__Exercise directions__: Restate all of the data below word for word.

Saved data entries:
#####

(** * Sizing *)
Definition dash_or_space := Regex.one_of "- ".
Definition iwords (ws : list string) : Regex.re := Regex.keywords (map Regex.ilit ws).
Definition SECURITY_KW := iwords
  ["auth"; "oauth"; "jwt"; "password"; "secret"; "encrypt"; "decrypt"; "tls"; "mtls"; "rbac"; "acl";
   "permission"; "capability"; "vault"; "kms"; "pii"; "gdpr"; "hipaa"; "compliance"].
Definition NOVEL_MODEL_KW := Regex.keywords
  (map Regex.ilit ["schema"; "migration"; "entity"; "table"; "column"; "index"; "partition"] ++
   [Regex.seqs [Regex.ilit "foreign"; dash_or_space; Regex.ilit "key"];
    Regex.seqs [Regex.ilit "new"; Regex.opt dash_or_space; Regex.ilit "model"]]).
Definition INTEGRATION_KW := Regex.keywords
  (map Regex.ilit ["webhook"; "api"; "rest"; "grpc"; "sqs"; "kafka"; "pubsub"; "sns"; "s3"; "stripe"; "twilio"; "sendgrid";
                   "slack"; "github"; "jira"; "linear"; "integration"] ++
   [Regex.seqs [Regex.ilit "third"; dash_or_space; Regex.ilit "party"]]).
Definition DISTRIBUTED_KW := iwords
  ["distributed"; "async"; "queue"; "saga"; "consensus"; "leader"; "shard"; "replica"; "raft"; "paxos"].

Definition SIZE_COST_USD (s : Size) : Z := match s with XS => 1 | S_ => 5 | M => 25 | L => 100 | XL => 500 end.
Definition SIZE_HOURS (s : Size) : Z := match s with XS => 4 | S_ => 16 | M => 60 | L => 180 | XL => 600 end.
Definition SIZE_DURATION (s : Size) : string :=
  match s with XS => "<1 day" | S_ => "1-3 days" | M => "1-2 weeks" | L => "3-6 weeks" | XL => "release-scale" end.

Record SizingResult := {
  z_size : Size; estimated_cost_usd : Z; estimated_duration_hours : Z; estimated_duration_label : string; rationale : list string
}.

Definition points_to_size (points : Z) : Size :=
  if points <=? 0 then XS else if points <=? 2 then S_ else if points <=? 5 then M else if points <=? 9 then L else XL.

(** What each heuristic adds: points and a line of the rationale. *)
Definition signal := (Z * list string)%type.
Definition brief_signal (word_count : Z) : signal :=
  if 200 <? word_count then (3, ["long brief (" +:+ str_of_Z word_count +:+ " words)"])
  else if 80 <? word_count then (1, ["medium brief (" +:+ str_of_Z word_count +:+ " words)"])
  else (0, []).
Definition impact_signal (impact_count : Z) : signal :=
  let nodes := "KG impact: " +:+ str_of_Z impact_count +:+ " nodes" in
  if 50 <? impact_count then (5, [nodes +:+ " (large blast radius)"])
  else if 15 <? impact_count then (3, [nodes])
  else if 3 <? impact_count then (1, [nodes])
  else (0, []).
Definition keyword_signal (kw : Regex.re) (points : Z) (line haystack : string) : signal :=
  if Regex.search kw haystack then (points, [line]) else (0, []).

(** [estimate_size], with the texts of the TRD slice. *)
Definition estimate_size (story_text : string) (trd_section : list string) (kg_impact : list string) : SizingResult :=
  let text := strip story_text in
  let haystack := text +:+ " " +:+ join " " trd_section in
  let signals :=
    [brief_signal (Z.of_nat (length (words_by is_space text)));
     impact_signal (Z.of_nat (length kg_impact));
     keyword_signal SECURITY_KW 2 "security/auth touch" haystack;
     keyword_signal NOVEL_MODEL_KW 2 "novel data model" haystack;
     keyword_signal INTEGRATION_KW 2 "external integration" haystack;
     keyword_signal DISTRIBUTED_KW 3 "distributed / async" haystack] in
  let size := points_to_size (foldr Z.add 0 (map fst signals)) in
  let lines := concat (map snd signals) in
  {| z_size := size; estimated_cost_usd := SIZE_COST_USD size; estimated_duration_hours := SIZE_HOURS size;
     estimated_duration_label := SIZE_DURATION size;
     rationale := match lines with [] => ["base heuristic (no strong signals)"] | _ => lines end |}.

(** * Epic candidates *)

(** [s[:60]]. *)
Definition first60 (s : string) : string := take_text 60 s.

Definition epic_from_component (c : Component) : epic_candidate :=
  let tech := match p_technology c with Some t => if String.eqb t "" then None else Some t | None => None end in
  {| c_title := "Build " +:+ p_name c +:+ match tech with Some t => " (" +:+ t +:+ ")" | None => "" end;
     c_description := p_responsibility c;
     c_stories := ["Scaffold " +:+ p_name c +:+ " module + interfaces";
                   "Implement " +:+ p_name c +:+ " core: " +:+ strip (first60 (p_responsibility c));
                   "Add " +:+ p_name c +:+ " unit + integration tests"] ++
                  match tech with Some t => ["Wire " +:+ p_name c +:+ " to " +:+ t] | None => [] end;
     c_kind := component |}.

Definition epic_from_integration (i : Integration) : epic_candidate :=
  let dir := direction_text (g_direction i) in
  {| c_title := "Integrate " +:+ g_name i +:+ " (" +:+ dir +:+ ")";
     c_description := g_protocol i +:+ " integration, auth=" +:+ g_auth i;
     c_stories := ["Wire " +:+ g_name i +:+ " " +:+ dir +:+ " client + auth (" +:+ g_auth i +:+ ")";
                   "Add " +:+ g_name i +:+ " integration tests + retries"];
     c_kind := integration |}.

Definition concerns (n : NonFunctionalRequirements) : list (string * string) :=
  [("performance", performance n); ("security", security n); ("scalability", scalability n);
   ("observability", observability n); ("cost", cost n)].

Definition epics_from_nfrs (n : NonFunctionalRequirements) : list epic_candidate :=
  concat (map (fun '(concern, text) =>
    let val := strip text in
    if String.eqb val "" then []
    else [{| c_title := "NFR: " +:+ concern; c_description := val;
             c_stories := ["Implement " +:+ concern +:+ " controls — " +:+ first60 val;
                           "Add " +:+ concern +:+ " test/coverage and dashboards"];
             c_kind := nfr |}]) (concerns n)).

Definition default_epic : epic_candidate :=
  {| c_title := "Initial scaffolding"; c_description := "Bootstrap repo, CI, and skeleton modules.";
     c_stories := ["Bootstrap repository + CI pipeline"]; c_kind := default_ |}.

Definition epic_candidates_from_trd (trd : TRDv1) : list epic_candidate :=
  match map epic_from_component (t_components trd) ++ map epic_from_integration (t_integrations trd) ++ epics_from_nfrs (t_nfrs trd) with
  | [] => [default_epic]
  | out => out
  end.

(** * Initiatives *)

(** [[goals[i : i + 4] for i in range(0, len(goals), 4)]]; [n] bounds the chunks. *)
Fixpoint chunks (n : nat) (goals : list string) : list (list string) :=
  match n, goals with
  | O, _ | _, [] => []
  | S n', _ => take 4 goals :: chunks n' (drop 4 goals)
  end.
Definition cluster_goals (goals : list string) : list (list string) :=
  if (length goals <=? 4)%nat then [goals] else chunks (length goals) goals.

Definition initiative_title (label : string) (cluster : list string) (cidx ctotal : Z) : string :=
  let statement := take_text 60 (before "." (default "" (head cluster))) in
  let head := strip (if String.eqb statement "" then "initiative" else statement) in
  let suffix := if 1 <? ctotal then " (" +:+ str_of_Z cidx +:+ "/" +:+ str_of_Z ctotal +:+ ")" else "" in
  "[" +:+ label +:+ "] " +:+ head +:+ suffix.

#####

__Solution below__:
(** * Sizing *)
Definition dash_or_space := Regex.one_of "- ".
Definition iwords (ws : list string) : Regex.re := Regex.keywords (map Regex.ilit ws).
Definition SECURITY_KW := iwords
  ["auth"; "oauth"; "jwt"; "password"; "secret"; "encrypt"; "decrypt"; "tls"; "mtls"; "rbac"; "acl";
   "permission"; "capability"; "vault"; "kms"; "pii"; "gdpr"; "hipaa"; "compliance"].
Definition NOVEL_MODEL_KW := Regex.keywords
  (map Regex.ilit ["schema"; "migration"; "entity"; "table"; "column"; "index"; "partition"] ++
   [Regex.seqs [Regex.ilit "foreign"; dash_or_space; Regex.ilit "key"];
    Regex.seqs [Regex.ilit "new"; Regex.opt dash_or_space; Regex.ilit "model"]]).
Definition INTEGRATION_KW := Regex.keywords
  (map Regex.ilit ["webhook"; "api"; "rest"; "grpc"; "sqs"; "kafka"; "pubsub"; "sns"; "s3"; "stripe"; "twilio"; "sendgrid";
                   "slack"; "github"; "jira"; "linear"; "integration"] ++
   [Regex.seqs [Regex.ilit "third"; dash_or_space; Regex.ilit "party"]]).
Definition DISTRIBUTED_KW := iwords
  ["distributed"; "async"; "queue"; "saga"; "consensus"; "leader"; "shard"; "replica"; "raft"; "paxos"].

Definition SIZE_COST_USD (s : Size) : Z := match s with XS => 1 | S_ => 5 | M => 25 | L => 100 | XL => 500 end.
Definition SIZE_HOURS (s : Size) : Z := match s with XS => 4 | S_ => 16 | M => 60 | L => 180 | XL => 600 end.
Definition SIZE_DURATION (s : Size) : string :=
  match s with XS => "<1 day" | S_ => "1-3 days" | M => "1-2 weeks" | L => "3-6 weeks" | XL => "release-scale" end.

Record SizingResult := {
  z_size : Size; estimated_cost_usd : Z; estimated_duration_hours : Z; estimated_duration_label : string; rationale : list string
}.

Definition points_to_size (points : Z) : Size :=
  if points <=? 0 then XS else if points <=? 2 then S_ else if points <=? 5 then M else if points <=? 9 then L else XL.

(** What each heuristic adds: points and a line of the rationale. *)
Definition signal := (Z * list string)%type.
Definition brief_signal (word_count : Z) : signal :=
  if 200 <? word_count then (3, ["long brief (" +:+ str_of_Z word_count +:+ " words)"])
  else if 80 <? word_count then (1, ["medium brief (" +:+ str_of_Z word_count +:+ " words)"])
  else (0, []).
Definition impact_signal (impact_count : Z) : signal :=
  let nodes := "KG impact: " +:+ str_of_Z impact_count +:+ " nodes" in
  if 50 <? impact_count then (5, [nodes +:+ " (large blast radius)"])
  else if 15 <? impact_count then (3, [nodes])
  else if 3 <? impact_count then (1, [nodes])
  else (0, []).
Definition keyword_signal (kw : Regex.re) (points : Z) (line haystack : string) : signal :=
  if Regex.search kw haystack then (points, [line]) else (0, []).

(** [estimate_size], with the texts of the TRD slice. *)
Definition estimate_size (story_text : string) (trd_section : list string) (kg_impact : list string) : SizingResult :=
  let text := strip story_text in
  let haystack := text +:+ " " +:+ join " " trd_section in
  let signals :=
    [brief_signal (Z.of_nat (length (words_by is_space text)));
     impact_signal (Z.of_nat (length kg_impact));
     keyword_signal SECURITY_KW 2 "security/auth touch" haystack;
     keyword_signal NOVEL_MODEL_KW 2 "novel data model" haystack;
     keyword_signal INTEGRATION_KW 2 "external integration" haystack;
     keyword_signal DISTRIBUTED_KW 3 "distributed / async" haystack] in
  let size := points_to_size (foldr Z.add 0 (map fst signals)) in
  let lines := concat (map snd signals) in
  {| z_size := size; estimated_cost_usd := SIZE_COST_USD size; estimated_duration_hours := SIZE_HOURS size;
     estimated_duration_label := SIZE_DURATION size;
     rationale := match lines with [] => ["base heuristic (no strong signals)"] | _ => lines end |}.

(** * Epic candidates *)

(** [s[:60]]. *)
Definition first60 (s : string) : string := take_text 60 s.

Definition epic_from_component (c : Component) : epic_candidate :=
  let tech := match p_technology c with Some t => if String.eqb t "" then None else Some t | None => None end in
  {| c_title := "Build " +:+ p_name c +:+ match tech with Some t => " (" +:+ t +:+ ")" | None => "" end;
     c_description := p_responsibility c;
     c_stories := ["Scaffold " +:+ p_name c +:+ " module + interfaces";
                   "Implement " +:+ p_name c +:+ " core: " +:+ strip (first60 (p_responsibility c));
                   "Add " +:+ p_name c +:+ " unit + integration tests"] ++
                  match tech with Some t => ["Wire " +:+ p_name c +:+ " to " +:+ t] | None => [] end;
     c_kind := component |}.

Definition epic_from_integration (i : Integration) : epic_candidate :=
  let dir := direction_text (g_direction i) in
  {| c_title := "Integrate " +:+ g_name i +:+ " (" +:+ dir +:+ ")";
     c_description := g_protocol i +:+ " integration, auth=" +:+ g_auth i;
     c_stories := ["Wire " +:+ g_name i +:+ " " +:+ dir +:+ " client + auth (" +:+ g_auth i +:+ ")";
                   "Add " +:+ g_name i +:+ " integration tests + retries"];
     c_kind := integration |}.

Definition concerns (n : NonFunctionalRequirements) : list (string * string) :=
  [("performance", performance n); ("security", security n); ("scalability", scalability n);
   ("observability", observability n); ("cost", cost n)].

Definition epics_from_nfrs (n : NonFunctionalRequirements) : list epic_candidate :=
  concat (map (fun '(concern, text) =>
    let val := strip text in
    if String.eqb val "" then []
    else [{| c_title := "NFR: " +:+ concern; c_description := val;
             c_stories := ["Implement " +:+ concern +:+ " controls — " +:+ first60 val;
                           "Add " +:+ concern +:+ " test/coverage and dashboards"];
             c_kind := nfr |}]) (concerns n)).

Definition default_epic : epic_candidate :=
  {| c_title := "Initial scaffolding"; c_description := "Bootstrap repo, CI, and skeleton modules.";
     c_stories := ["Bootstrap repository + CI pipeline"]; c_kind := default_ |}.

Definition epic_candidates_from_trd (trd : TRDv1) : list epic_candidate :=
  match map epic_from_component (t_components trd) ++ map epic_from_integration (t_integrations trd) ++ epics_from_nfrs (t_nfrs trd) with
  | [] => [default_epic]
  | out => out
  end.

(** * Initiatives *)

(** [[goals[i : i + 4] for i in range(0, len(goals), 4)]]; [n] bounds the chunks. *)
Fixpoint chunks (n : nat) (goals : list string) : list (list string) :=
  match n, goals with
  | O, _ | _, [] => []
  | S n', _ => take 4 goals :: chunks n' (drop 4 goals)
  end.
Definition cluster_goals (goals : list string) : list (list string) :=
  if (length goals <=? 4)%nat then [goals] else chunks (length goals) goals.

Definition initiative_title (label : string) (cluster : list string) (cidx ctotal : Z) : string :=
  let statement := take_text 60 (before "." (default "" (head cluster))) in
  let head := strip (if String.eqb statement "" then "initiative" else statement) in
  let suffix := if 1 <? ctotal then " (" +:+ str_of_Z cidx +:+ "/" +:+ str_of_Z ctotal +:+ ")" else "" in
  "[" +:+ label +:+ "] " +:+ head +:+ suffix.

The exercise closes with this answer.